_Task goal_
Return, word for word, only the lines of the data below that lie between the line with "assert (Hg1 : db_grants" and the line with "lookup_alter_eq, Hg1. done.", those two lines included.

_Dataset entries_
=-=-=-=-=

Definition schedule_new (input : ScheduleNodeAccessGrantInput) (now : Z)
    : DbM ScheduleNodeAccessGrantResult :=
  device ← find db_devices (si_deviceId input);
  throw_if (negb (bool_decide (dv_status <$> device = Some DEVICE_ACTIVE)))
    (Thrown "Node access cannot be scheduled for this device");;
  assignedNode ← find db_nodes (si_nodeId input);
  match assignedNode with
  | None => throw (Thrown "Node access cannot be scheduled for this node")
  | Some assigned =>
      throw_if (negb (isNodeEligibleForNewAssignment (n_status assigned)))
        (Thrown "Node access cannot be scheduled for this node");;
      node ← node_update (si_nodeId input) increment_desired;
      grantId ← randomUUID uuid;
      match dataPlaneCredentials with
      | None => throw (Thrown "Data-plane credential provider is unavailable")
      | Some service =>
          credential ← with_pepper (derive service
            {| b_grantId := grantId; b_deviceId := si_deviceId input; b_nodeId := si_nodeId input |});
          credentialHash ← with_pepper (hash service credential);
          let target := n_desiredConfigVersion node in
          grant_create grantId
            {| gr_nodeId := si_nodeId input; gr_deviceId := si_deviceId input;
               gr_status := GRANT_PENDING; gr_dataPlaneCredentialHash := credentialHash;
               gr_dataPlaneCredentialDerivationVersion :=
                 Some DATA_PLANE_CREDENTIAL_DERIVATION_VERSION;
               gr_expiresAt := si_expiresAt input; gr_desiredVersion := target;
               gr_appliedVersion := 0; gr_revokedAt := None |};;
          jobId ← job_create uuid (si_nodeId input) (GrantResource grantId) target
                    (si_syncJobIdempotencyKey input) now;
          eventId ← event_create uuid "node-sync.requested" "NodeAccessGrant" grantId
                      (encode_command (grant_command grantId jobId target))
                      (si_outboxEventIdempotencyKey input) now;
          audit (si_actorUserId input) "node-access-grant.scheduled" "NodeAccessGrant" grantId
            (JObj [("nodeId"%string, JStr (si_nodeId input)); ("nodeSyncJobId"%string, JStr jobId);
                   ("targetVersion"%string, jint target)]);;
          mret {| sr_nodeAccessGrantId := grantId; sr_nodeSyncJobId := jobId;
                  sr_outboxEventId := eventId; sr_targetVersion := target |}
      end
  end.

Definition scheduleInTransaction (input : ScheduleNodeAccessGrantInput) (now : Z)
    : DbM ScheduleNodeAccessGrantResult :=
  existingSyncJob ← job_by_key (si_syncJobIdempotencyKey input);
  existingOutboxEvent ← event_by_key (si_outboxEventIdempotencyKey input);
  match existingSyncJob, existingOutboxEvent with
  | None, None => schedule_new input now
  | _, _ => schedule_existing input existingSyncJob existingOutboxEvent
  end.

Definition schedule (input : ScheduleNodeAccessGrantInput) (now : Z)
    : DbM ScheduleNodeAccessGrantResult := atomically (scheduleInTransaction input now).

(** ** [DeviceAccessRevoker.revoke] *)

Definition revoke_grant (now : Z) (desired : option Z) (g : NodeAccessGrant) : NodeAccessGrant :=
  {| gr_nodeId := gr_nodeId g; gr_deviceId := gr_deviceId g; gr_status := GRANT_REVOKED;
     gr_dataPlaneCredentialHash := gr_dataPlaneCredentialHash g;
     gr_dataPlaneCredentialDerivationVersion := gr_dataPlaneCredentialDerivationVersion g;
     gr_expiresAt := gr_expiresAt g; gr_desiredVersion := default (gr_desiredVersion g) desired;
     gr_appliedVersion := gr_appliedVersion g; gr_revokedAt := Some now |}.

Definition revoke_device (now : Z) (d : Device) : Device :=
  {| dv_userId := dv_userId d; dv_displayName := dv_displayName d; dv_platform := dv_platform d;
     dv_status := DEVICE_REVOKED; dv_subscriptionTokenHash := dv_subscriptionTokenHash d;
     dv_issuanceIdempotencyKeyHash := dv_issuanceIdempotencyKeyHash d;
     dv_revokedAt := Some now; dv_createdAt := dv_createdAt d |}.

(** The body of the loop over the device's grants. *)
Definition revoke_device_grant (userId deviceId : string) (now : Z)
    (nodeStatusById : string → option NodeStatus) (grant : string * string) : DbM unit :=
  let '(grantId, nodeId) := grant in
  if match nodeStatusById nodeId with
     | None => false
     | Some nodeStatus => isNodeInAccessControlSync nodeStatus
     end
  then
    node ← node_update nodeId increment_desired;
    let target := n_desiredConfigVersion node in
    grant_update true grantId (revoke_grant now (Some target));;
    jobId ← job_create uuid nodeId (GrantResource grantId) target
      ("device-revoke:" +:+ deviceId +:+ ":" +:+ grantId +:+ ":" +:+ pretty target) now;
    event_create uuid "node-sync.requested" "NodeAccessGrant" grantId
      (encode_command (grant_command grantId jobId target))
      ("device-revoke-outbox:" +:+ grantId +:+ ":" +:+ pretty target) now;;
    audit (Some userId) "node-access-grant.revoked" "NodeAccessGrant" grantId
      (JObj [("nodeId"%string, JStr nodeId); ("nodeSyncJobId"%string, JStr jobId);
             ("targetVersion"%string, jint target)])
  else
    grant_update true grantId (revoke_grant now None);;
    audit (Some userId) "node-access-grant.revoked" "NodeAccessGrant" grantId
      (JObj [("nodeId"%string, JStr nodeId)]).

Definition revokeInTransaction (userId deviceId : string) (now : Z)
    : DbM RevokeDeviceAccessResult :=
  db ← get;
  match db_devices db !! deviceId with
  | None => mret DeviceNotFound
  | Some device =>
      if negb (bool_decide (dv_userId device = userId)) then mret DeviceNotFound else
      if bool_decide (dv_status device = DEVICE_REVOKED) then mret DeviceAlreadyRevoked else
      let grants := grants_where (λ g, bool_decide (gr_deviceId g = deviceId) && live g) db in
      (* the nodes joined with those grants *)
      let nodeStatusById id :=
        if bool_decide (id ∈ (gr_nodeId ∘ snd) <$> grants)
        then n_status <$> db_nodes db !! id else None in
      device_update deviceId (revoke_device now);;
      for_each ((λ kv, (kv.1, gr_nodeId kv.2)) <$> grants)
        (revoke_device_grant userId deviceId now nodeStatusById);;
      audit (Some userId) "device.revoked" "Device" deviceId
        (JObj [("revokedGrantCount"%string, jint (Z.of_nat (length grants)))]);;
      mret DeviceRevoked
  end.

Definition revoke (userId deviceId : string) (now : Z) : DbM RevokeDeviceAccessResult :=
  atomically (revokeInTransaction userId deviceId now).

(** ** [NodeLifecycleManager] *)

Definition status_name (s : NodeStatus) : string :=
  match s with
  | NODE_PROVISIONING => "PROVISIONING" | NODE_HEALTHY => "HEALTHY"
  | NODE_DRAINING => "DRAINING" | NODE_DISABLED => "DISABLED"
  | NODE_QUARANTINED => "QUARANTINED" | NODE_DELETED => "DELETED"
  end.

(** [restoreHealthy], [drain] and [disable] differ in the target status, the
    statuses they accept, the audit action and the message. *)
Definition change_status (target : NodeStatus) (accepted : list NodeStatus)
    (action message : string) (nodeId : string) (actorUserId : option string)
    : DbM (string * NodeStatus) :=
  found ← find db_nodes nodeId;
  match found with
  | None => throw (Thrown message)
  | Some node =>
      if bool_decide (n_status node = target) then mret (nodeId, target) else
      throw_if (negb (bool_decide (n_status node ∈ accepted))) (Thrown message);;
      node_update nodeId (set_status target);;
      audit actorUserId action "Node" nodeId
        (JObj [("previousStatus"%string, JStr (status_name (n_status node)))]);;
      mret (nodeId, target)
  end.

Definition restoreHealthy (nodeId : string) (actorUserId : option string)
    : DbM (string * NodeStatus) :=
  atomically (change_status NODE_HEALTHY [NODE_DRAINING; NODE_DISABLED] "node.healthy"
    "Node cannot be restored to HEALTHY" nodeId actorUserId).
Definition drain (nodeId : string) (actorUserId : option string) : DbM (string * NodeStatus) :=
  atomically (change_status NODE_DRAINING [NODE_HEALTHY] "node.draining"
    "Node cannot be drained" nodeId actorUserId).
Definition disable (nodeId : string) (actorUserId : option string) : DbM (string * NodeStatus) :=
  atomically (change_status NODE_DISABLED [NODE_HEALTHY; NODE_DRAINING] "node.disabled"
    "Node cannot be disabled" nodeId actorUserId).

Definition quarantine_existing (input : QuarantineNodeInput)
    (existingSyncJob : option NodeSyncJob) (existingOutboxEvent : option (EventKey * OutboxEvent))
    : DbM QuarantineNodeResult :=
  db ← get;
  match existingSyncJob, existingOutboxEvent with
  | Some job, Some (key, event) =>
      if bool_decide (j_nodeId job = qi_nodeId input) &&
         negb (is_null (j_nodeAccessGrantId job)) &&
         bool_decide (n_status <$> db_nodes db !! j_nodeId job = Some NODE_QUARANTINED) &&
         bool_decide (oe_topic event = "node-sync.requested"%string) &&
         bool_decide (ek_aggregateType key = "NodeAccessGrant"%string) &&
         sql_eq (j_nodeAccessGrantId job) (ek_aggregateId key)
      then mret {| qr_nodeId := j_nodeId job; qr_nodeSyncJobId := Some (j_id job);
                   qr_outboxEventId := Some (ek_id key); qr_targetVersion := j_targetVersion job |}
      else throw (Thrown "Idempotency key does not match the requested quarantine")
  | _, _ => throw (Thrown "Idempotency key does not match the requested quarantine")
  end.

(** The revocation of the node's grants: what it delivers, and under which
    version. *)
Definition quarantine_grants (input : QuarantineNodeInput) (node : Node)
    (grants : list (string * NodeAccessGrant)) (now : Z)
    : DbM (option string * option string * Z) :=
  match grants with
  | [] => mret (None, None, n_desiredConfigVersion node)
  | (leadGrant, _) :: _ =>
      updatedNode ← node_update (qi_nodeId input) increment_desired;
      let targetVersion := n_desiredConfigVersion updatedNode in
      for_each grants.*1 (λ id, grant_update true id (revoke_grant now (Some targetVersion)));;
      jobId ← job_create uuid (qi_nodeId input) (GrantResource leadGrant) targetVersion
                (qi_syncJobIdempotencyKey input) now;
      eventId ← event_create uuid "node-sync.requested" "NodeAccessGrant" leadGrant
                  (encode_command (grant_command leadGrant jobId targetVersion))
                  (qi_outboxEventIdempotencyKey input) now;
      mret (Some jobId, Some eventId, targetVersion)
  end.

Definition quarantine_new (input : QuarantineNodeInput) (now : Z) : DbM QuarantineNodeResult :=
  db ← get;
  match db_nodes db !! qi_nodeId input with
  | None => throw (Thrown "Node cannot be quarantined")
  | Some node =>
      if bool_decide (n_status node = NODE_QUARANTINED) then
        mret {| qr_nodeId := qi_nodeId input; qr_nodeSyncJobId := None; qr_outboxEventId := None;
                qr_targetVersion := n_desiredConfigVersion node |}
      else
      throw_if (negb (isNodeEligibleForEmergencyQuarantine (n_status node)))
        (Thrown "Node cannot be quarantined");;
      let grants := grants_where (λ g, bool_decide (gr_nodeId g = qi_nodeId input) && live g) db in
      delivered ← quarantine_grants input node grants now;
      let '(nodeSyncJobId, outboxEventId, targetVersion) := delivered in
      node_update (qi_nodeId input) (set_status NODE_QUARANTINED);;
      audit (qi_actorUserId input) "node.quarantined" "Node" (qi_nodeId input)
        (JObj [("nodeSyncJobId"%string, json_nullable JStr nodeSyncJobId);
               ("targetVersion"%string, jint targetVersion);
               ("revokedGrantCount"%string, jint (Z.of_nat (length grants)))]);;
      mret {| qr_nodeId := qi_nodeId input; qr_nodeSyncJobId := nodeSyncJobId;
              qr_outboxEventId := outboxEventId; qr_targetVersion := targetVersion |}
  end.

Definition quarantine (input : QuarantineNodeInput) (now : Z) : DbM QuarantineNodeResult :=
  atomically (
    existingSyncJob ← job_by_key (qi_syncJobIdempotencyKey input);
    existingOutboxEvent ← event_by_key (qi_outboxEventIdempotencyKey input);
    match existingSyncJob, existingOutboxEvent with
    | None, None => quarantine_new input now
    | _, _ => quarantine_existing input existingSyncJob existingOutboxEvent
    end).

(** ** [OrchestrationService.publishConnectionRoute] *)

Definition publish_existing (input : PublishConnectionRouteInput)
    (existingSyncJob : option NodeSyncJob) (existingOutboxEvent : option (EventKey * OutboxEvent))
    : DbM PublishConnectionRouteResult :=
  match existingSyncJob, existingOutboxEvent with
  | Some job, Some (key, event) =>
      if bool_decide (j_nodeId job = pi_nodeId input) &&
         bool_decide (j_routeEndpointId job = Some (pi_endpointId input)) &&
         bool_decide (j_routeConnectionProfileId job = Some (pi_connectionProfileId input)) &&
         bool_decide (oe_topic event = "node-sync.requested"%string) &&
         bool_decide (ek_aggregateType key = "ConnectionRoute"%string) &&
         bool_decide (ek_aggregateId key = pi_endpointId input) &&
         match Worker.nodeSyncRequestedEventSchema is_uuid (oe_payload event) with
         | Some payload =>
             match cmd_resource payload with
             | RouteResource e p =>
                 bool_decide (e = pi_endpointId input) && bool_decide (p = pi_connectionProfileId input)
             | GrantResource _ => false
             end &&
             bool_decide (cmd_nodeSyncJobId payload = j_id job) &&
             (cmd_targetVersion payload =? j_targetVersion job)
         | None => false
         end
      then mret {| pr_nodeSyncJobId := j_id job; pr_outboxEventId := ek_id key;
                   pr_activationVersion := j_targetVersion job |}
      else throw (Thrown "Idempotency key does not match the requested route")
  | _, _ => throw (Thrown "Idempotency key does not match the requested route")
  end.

=-=-=-=-=

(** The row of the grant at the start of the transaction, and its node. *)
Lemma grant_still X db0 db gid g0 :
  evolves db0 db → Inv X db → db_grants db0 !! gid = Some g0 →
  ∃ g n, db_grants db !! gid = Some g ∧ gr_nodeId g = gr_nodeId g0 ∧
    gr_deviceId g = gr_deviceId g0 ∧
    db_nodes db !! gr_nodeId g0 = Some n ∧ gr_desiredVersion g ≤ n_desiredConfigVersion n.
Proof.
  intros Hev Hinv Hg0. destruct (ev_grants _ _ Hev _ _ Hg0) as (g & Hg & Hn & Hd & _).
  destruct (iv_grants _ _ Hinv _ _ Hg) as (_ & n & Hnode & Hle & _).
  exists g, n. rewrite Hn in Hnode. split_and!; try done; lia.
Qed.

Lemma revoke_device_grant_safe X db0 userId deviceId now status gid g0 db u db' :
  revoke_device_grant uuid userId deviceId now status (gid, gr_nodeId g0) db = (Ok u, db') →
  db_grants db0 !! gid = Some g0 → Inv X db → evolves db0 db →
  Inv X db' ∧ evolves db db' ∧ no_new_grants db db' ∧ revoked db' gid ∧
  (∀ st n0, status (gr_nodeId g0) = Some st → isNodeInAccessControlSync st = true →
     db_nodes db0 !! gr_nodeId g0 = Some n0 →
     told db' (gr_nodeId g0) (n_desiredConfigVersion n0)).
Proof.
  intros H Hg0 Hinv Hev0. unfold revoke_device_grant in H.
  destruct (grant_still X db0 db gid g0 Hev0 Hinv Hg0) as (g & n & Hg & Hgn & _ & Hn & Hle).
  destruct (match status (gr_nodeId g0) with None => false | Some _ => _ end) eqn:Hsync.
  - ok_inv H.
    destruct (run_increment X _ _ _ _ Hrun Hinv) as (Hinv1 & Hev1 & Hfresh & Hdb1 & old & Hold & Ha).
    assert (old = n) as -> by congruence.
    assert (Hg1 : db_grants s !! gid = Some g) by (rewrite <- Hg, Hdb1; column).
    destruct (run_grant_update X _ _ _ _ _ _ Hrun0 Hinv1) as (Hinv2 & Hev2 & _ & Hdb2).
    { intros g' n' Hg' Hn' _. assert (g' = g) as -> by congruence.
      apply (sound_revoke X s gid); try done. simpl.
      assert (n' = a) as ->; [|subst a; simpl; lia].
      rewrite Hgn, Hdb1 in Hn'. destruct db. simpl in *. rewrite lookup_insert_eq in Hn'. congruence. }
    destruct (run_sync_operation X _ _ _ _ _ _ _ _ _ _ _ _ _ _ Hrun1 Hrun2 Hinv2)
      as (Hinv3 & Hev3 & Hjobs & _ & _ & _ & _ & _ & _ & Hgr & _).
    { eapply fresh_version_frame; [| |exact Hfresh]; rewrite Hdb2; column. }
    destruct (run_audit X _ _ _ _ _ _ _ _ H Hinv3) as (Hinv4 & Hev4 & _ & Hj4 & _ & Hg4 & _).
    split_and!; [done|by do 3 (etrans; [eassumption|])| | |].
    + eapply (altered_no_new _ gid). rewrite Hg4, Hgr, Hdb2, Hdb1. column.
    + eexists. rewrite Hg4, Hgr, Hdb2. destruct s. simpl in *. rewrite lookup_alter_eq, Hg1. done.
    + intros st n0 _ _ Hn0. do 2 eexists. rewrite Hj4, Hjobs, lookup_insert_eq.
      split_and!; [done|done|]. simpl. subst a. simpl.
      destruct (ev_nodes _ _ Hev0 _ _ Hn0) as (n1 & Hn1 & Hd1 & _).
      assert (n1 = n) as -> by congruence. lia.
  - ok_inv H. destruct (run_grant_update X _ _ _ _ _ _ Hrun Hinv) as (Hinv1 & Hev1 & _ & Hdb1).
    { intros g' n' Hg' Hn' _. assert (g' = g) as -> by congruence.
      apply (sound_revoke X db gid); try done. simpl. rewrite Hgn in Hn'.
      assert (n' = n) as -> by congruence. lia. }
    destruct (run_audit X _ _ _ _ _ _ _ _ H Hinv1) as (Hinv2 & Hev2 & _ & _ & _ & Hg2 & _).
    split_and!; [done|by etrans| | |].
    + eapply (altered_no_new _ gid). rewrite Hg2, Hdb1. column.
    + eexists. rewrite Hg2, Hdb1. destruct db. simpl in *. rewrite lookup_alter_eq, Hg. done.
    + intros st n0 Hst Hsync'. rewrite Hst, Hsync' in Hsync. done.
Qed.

=-=-=-=-=

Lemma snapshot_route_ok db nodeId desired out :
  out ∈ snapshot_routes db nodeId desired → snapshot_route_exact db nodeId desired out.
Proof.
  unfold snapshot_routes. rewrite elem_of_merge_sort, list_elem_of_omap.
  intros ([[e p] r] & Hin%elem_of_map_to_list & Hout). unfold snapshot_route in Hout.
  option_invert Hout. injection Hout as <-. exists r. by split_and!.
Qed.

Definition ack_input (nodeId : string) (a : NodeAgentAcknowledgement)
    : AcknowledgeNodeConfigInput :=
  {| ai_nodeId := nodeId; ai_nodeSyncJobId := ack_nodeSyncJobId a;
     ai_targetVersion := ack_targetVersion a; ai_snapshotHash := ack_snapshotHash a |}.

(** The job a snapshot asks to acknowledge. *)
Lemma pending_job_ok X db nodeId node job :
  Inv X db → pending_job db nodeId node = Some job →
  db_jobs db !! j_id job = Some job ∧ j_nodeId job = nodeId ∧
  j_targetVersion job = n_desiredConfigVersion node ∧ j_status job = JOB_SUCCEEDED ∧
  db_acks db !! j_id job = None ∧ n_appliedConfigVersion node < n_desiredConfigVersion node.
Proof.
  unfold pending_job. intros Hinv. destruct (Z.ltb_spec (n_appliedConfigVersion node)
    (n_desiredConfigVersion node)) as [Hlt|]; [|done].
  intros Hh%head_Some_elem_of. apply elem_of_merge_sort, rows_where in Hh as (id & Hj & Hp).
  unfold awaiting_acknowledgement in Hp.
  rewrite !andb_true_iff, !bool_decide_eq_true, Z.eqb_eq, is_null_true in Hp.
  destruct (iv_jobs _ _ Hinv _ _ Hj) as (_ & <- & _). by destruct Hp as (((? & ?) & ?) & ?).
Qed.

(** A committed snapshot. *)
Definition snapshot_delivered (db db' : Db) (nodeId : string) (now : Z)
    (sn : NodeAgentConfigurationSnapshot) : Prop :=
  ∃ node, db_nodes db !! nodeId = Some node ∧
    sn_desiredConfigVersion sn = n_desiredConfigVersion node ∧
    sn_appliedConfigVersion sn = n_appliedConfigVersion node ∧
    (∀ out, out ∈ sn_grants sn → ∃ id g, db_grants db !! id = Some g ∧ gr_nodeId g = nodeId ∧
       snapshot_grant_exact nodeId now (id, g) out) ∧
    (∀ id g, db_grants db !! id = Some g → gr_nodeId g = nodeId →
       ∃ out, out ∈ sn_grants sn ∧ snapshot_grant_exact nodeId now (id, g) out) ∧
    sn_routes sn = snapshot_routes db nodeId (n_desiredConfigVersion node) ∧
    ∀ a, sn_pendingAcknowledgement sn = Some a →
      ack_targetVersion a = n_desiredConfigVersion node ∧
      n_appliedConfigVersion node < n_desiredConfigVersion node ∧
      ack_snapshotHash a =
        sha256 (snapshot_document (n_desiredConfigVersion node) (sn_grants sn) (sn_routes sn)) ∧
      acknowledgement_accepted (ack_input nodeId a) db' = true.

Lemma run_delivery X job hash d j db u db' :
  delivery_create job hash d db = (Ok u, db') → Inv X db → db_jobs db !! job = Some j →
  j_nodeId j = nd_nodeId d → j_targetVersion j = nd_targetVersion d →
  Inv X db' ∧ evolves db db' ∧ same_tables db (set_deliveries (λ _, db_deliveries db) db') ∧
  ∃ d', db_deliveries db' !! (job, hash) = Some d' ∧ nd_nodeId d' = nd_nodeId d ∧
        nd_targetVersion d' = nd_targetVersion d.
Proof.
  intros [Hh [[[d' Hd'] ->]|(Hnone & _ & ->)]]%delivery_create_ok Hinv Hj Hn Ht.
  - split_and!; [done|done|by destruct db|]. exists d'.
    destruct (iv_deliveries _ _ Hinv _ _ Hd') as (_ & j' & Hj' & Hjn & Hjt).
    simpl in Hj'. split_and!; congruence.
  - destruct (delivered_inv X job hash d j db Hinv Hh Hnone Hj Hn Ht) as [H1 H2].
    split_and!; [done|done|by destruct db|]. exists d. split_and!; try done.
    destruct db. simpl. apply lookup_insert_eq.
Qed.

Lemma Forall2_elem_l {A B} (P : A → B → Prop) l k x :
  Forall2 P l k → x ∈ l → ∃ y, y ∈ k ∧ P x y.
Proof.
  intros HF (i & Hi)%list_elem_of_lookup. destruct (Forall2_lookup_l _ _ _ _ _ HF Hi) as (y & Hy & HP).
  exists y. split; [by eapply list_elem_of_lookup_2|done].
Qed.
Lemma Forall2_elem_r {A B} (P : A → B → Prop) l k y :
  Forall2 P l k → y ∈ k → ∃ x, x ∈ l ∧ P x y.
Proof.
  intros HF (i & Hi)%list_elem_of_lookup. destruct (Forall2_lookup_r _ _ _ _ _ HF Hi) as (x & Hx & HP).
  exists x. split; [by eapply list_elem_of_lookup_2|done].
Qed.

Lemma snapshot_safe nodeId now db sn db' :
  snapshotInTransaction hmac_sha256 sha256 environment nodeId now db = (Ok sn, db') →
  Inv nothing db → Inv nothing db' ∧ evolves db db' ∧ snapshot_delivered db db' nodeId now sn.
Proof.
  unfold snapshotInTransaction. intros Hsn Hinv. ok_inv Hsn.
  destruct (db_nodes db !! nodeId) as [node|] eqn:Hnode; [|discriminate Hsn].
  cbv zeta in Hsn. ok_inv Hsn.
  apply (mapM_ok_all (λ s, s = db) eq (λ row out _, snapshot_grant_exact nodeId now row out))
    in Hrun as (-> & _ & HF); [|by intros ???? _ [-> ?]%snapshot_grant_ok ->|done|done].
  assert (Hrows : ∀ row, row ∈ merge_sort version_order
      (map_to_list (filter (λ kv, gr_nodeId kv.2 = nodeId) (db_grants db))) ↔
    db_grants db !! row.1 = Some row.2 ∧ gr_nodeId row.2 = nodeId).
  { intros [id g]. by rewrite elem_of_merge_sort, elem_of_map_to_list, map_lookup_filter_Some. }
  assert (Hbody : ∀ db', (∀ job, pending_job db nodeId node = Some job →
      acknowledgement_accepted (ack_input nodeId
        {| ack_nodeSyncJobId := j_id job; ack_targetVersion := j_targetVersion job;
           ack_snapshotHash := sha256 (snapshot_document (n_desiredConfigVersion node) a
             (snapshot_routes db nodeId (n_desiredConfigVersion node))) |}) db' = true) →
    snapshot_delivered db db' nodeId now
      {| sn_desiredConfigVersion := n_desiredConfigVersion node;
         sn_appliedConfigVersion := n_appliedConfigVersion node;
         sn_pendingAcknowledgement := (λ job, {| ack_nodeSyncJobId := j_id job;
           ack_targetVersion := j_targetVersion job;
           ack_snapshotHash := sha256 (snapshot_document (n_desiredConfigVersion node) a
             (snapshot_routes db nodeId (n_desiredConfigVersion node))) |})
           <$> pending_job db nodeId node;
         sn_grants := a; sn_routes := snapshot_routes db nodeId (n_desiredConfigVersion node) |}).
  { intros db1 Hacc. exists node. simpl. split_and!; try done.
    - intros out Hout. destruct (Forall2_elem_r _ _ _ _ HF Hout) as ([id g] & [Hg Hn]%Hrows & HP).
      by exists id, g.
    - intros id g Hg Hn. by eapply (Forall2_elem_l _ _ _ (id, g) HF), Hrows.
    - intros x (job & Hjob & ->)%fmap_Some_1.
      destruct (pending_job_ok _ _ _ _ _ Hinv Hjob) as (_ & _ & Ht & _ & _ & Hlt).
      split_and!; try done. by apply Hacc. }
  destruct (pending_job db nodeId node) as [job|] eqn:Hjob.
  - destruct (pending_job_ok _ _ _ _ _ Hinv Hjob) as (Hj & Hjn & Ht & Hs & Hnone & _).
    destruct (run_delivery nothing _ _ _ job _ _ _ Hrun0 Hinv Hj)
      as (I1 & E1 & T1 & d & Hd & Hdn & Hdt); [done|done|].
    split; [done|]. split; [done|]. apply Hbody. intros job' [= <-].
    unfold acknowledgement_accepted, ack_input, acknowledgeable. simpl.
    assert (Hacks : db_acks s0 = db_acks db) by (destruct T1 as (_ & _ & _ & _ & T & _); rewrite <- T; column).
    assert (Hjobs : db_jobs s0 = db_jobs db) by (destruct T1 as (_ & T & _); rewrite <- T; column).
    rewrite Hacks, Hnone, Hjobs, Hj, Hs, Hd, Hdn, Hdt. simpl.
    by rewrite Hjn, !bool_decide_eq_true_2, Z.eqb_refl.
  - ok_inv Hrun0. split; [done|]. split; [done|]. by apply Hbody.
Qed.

=-=-=-=-=

_Answer to this exercise_
    assert (Hg1 : db_grants s !! gid = Some g) by (rewrite <- Hg, Hdb1; column).
    destruct (run_grant_update X _ _ _ _ _ _ Hrun0 Hinv1) as (Hinv2 & Hev2 & _ & Hdb2).
    { intros g' n' Hg' Hn' _. assert (g' = g) as -> by congruence.
      apply (sound_revoke X s gid); try done. simpl.
      assert (n' = a) as ->; [|subst a; simpl; lia].
      rewrite Hgn, Hdb1 in Hn'. destruct db. simpl in *. rewrite lookup_insert_eq in Hn'. congruence. }
    destruct (run_sync_operation X _ _ _ _ _ _ _ _ _ _ _ _ _ _ Hrun1 Hrun2 Hinv2)
      as (Hinv3 & Hev3 & Hjobs & _ & _ & _ & _ & _ & _ & Hgr & _).
    { eapply fresh_version_frame; [| |exact Hfresh]; rewrite Hdb2; column. }
    destruct (run_audit X _ _ _ _ _ _ _ _ H Hinv3) as (Hinv4 & Hev4 & _ & Hj4 & _ & Hg4 & _).
    split_and!; [done|by do 3 (etrans; [eassumption|])| | |].
    + eapply (altered_no_new _ gid). rewrite Hg4, Hgr, Hdb2, Hdb1. column.
    + eexists. rewrite Hg4, Hgr, Hdb2. destruct s. simpl in *. rewrite lookup_alter_eq, Hg1. done.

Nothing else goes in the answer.